Bem-vindo ao “Midnight Mania”. Para começar a madrugada, vamos relembrar três dos assuntos mais comentados de quinta-feira, 4 de junho de 2026.
As 3 maiores histórias da noite
- Michael Bisping colocou em dúvida por quanto tempo Tom Aspinall teria levado para se recuperar: “Tem algo estranho acontecendo”.
- Bryce Mitchell protestou contra a postura do UFC na “Casa Branca” e também citou uma suposta repressão envolvendo Strickland: “O governo deveria nos proteger, não nos entreter”.
- Brendan Allen, do UFC Vegas 118, disse que não sente o mesmo carinho por lutar contra um desafiante sem ranqueamento: “Eu não sou uma pessoa de fácil de gostar”.
Em um dos pontos, Bisping questionou o tempo que Aspinall teria demorado para voltar após lidar com um problema no olho, levantando a suspeita de que “algo” não estaria seguindo o esperado. A crítica, ainda que polêmica, vai na contramão da lógica de que cuidar de lesões o quanto antes costuma ser o caminho mais seguro.
Já Bryce Mitchell apareceu com uma fala direta e carregada de indignação, mirando a ideia de que o governo deveria ter um papel de proteção ao cidadão, e não de virar palco para entretenimento. No mesmo contexto, ele mencionou a figura de Strickland e a suposta “supressão” associada ao tema, em um desabafo que chamou atenção pela franqueza.
Fechando o bloco, Brendan Allen voltou ao assunto envolvendo o UFC Vegas 118 e expressou desconforto com a forma como as coisas estão sendo apresentadas para ele no card. O lutador afirmou não se enxergar como “uma pessoa simpática”, questionando também como funciona a dinâmica quando o adversário não vem com o mesmo peso de um nome já estabelecido no ranking.
Entre posts, reações e recortes de luta
No meio do fluxo da madrugada, uma comparação chamou atenção: a sensação de “insônia” e caos acabou sendo acompanhada por brincadeiras sobre Islam Makhachev, citando a ideia de um movimento do tipo “minha mãe” em uma situação universal. O conteúdo, em tom leve, acabou virando referência dentro das interações.
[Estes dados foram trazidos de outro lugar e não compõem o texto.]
Lemma run_gpt4_conversation_returns (window : list message) (self : llm)
    (w w1 : W) (resp : response) :
  client w (conversation_request window) = (w1, inr resp) ->
  total_tokens resp <= 4096 ->
  run client (gpt4_conversation window false default_model self) w
  = ([EvEnter m_gpt4_conversation; EvCreate (conversation_request window) (inr resp)],
     w1, (self, inr resp)).
Proof.
  intros Hc Hlim. rewrite run_gpt4_conversation.
  change {| model := default_model; temperature := 79 # 100; max_tokens := 4096;
            response_format := json_object_format false; messages := window |}
    with (conversation_request window).
  rewrite Hc. cbn [fst snd].
  now replace (4096 <? total_tokens resp) with false by (symmetry; apply Z.ltb_ge; lia).
Qed.

(** A turn whose window was built and whose multi-turn call returned. *)
Lemma run_send_message_returns (prompt role : pystr) (json_response : bool)
    (self self1 : llm) (w w1 w2 : W) (t1 : list event) (window : list message)
    (resp : response) (text : pystr) (others : list pystr) :
  In role valid_roles ->
  run client (manage_context_window (appended self {| role := role; content := prompt |})) w
    = (t1, w1, (self1, inr window)) ->
  client w1 (conversation_request window) = (w2, inr resp) ->
  total_tokens resp <= 4096 ->
  choices resp = text :: others ->
  run client (send_message prompt role json_response self) w
  = (EvEnter m_send_message :: EvEnter m_add_message_to_history :: t1
       ++ [EvEnter m_gpt4_conversation;
           EvCreate (conversation_request window) (inr resp);
           EvEnter m_add_message_to_history],
     w2,
     (appended self1 {| role := py "assistant"; content := text |}, inr text)).
Proof.
  intros Hrole Hm Hc Hlim Hch. unfold send_message. rewrite (role_dispatch prompt Hrole).
  rewrite (run_bind_ok client (enter m_send_message) _ self w
             (t1 := [EvEnter m_send_message]) (a := tt) eq_refl).
  rewrite (run_bind_ok client _ _ self w (run_add_message_to_history client _ self w)).
  rewrite (run_bind_ok client _ _ _ w Hm).
  rewrite (run_bind_ok client _ _ self1 w1
             (run_gpt4_conversation_returns self1 Hc Hlim)).
  rewrite Hch. reflexivity.
Qed.
End DriverTurns.

(** X10: a turn that stays below the threshold.  For a valid role,
    when the active history plus the new message is estimated below
    the threshold and the service answers the multi-turn request with
    at most 4096 total tokens and a first choice [text], [send_message]
    sends exactly that one request, whose messages are the active
    history followed by the new message, returns [text], and both
    histories end up extended by the new message and the assistant
    message holding [text]. *)
Theorem X10_send_message_plain_turn :
  forall (W : Type) (client : W -> request -> W * reply) (w w1 : W) (self : llm)
         (prompt role : pystr) (json_response : bool)
         (resp : response) (text : pystr) (others : list pystr),
    In role valid_roles ->
    calculate_total_tokens (summarized_message_history self)
      + Z.of_nat (List.length (split prompt))
      < token_threshold_to_trigger_summarization self ->
    client w (conversation_request
                (summarized_message_history self ++ [ {| role := role; content := prompt |} ]))
      = (w1, inr resp) ->
    total_tokens resp <= 4096 ->
    choices resp = text :: others ->
    exists self',
      run client (send_message prompt role json_response self) w
      = ([ EvEnter m_send_message; EvEnter m_add_message_to_history;
           EvEnter m_manage_context_window; EvEnter m_gpt4_conversation;
           EvCreate (conversation_request
                       (summarized_message_history self
                          ++ [ {| role := role; content := prompt |} ]))
                    (inr resp);
           EvEnter m_add_message_to_history ],
         w1, (self', inr text))
      /\ full_message_history self'
         = full_message_history self
             ++ [ {| role := role; content := prompt |};
                  {| role := py "assistant"; content := text |} ]
      /\ summarized_message_history self'
         = summarized_message_history self
             ++ [ {| role := role; content := prompt |};
                  {| role := py "assistant"; content := text |} ].
Proof.
  intros W client w w1 self prompt role json_response resp text others
         Hrole Hlt Hc Hlim Hch.
  set (msg := {| role := role; content := prompt |}) in *.
  assert (Hbelow : calculate_total_tokens (summarized_message_history (appended self msg))
                   < token_threshold_to_trigger_summarization (appended self msg)).
  { cbn [appended set_histories summarized_message_history
           token_threshold_to_trigger_summarization].
    rewrite calculate_total_tokens_app, calculate_total_tokens_single. exact Hlt. }
  pose proof (run_manage_below client (appended self msg) w Hbelow) as Hm.
  exists (appended (appended self msg) {| role := py "assistant"; content := text |}).
  split.
  - erewrite run_send_message_returns;
      [|exact Hrole|exact Hm|exact Hc|exact Hlim|exact Hch].
    reflexivity.
  - cbn [appended set_histories full_message_history summarized_message_history].
    rewrite <- !app_assoc. split; reflexivity.
Qed.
Também houve destaque para um registro raro por trás do “personagem” relacionado a Josh Hokit, reforçando o interesse do público em ver detalhes fora do padrão quando o assunto é bastidor e identidade no esporte.
Outro recorte apontou Sean Strickland contra Justin Gaethje como a segunda maior surpresa de atrito da semana — ficando atrás apenas do que foi comentado envolvendo Topuria e o pai de Gaethje. O clima é de que, além das lutas, as narrativas paralelas seguem inflamando o noticiário do MMA.
Em seguida, apareceu a imagem de um “Tio Sam” com aparência de “AI”, que foi tratada como uma espécie de declaração artística sobre o declínio dos Estados Unidos. O post circulou como uma reflexão visual, mais do que como um tema técnico de combate.
No campo do jiu-jitsu, um recorte reforçou a ideia de que a arte suave “salva”. O conteúdo chamou atenção por mostrar um momento em que a sequência do grappling faz a diferença, destacando o valor de leitura e controle em transições.
Houve ainda um exemplo de contra-ataque: a menção ao uso do “d’arce” como resposta melhor a tentativas de varredura a partir do meia-guarda, em vez de seguir por caminho que pode abrir espaço para o oponente. O recorte foi apresentado como aprendizado prático de estratégia.
Outro vídeo tratou de mecânica: ao puxar a perna “presa” atravessando o corpo, é possível preparar golpes mais perigosos. A ideia do post foi mostrar como pequenas correções de ângulo podem mudar completamente o desfecho de uma sequência no chão.
Para fechar a parte “aleatória”, apareceu também uma instalação artística em espelho côncavo, descrita como algo “trippy”. O registro foi compartilhado como uma pausa fora do MMA, mas que acabou mantendo o clima de caos criativo da madrugada.
Por fim, a programação musical indicou “Midnight Music: Soul, 1964”, com chamada para o público seguir ligado no fluxo do “Midnight Mania”. A despedida foi para desejar uma boa noite aos “Maniacs”, com a promessa de mais loucuras do universo das artes marciais a caminho.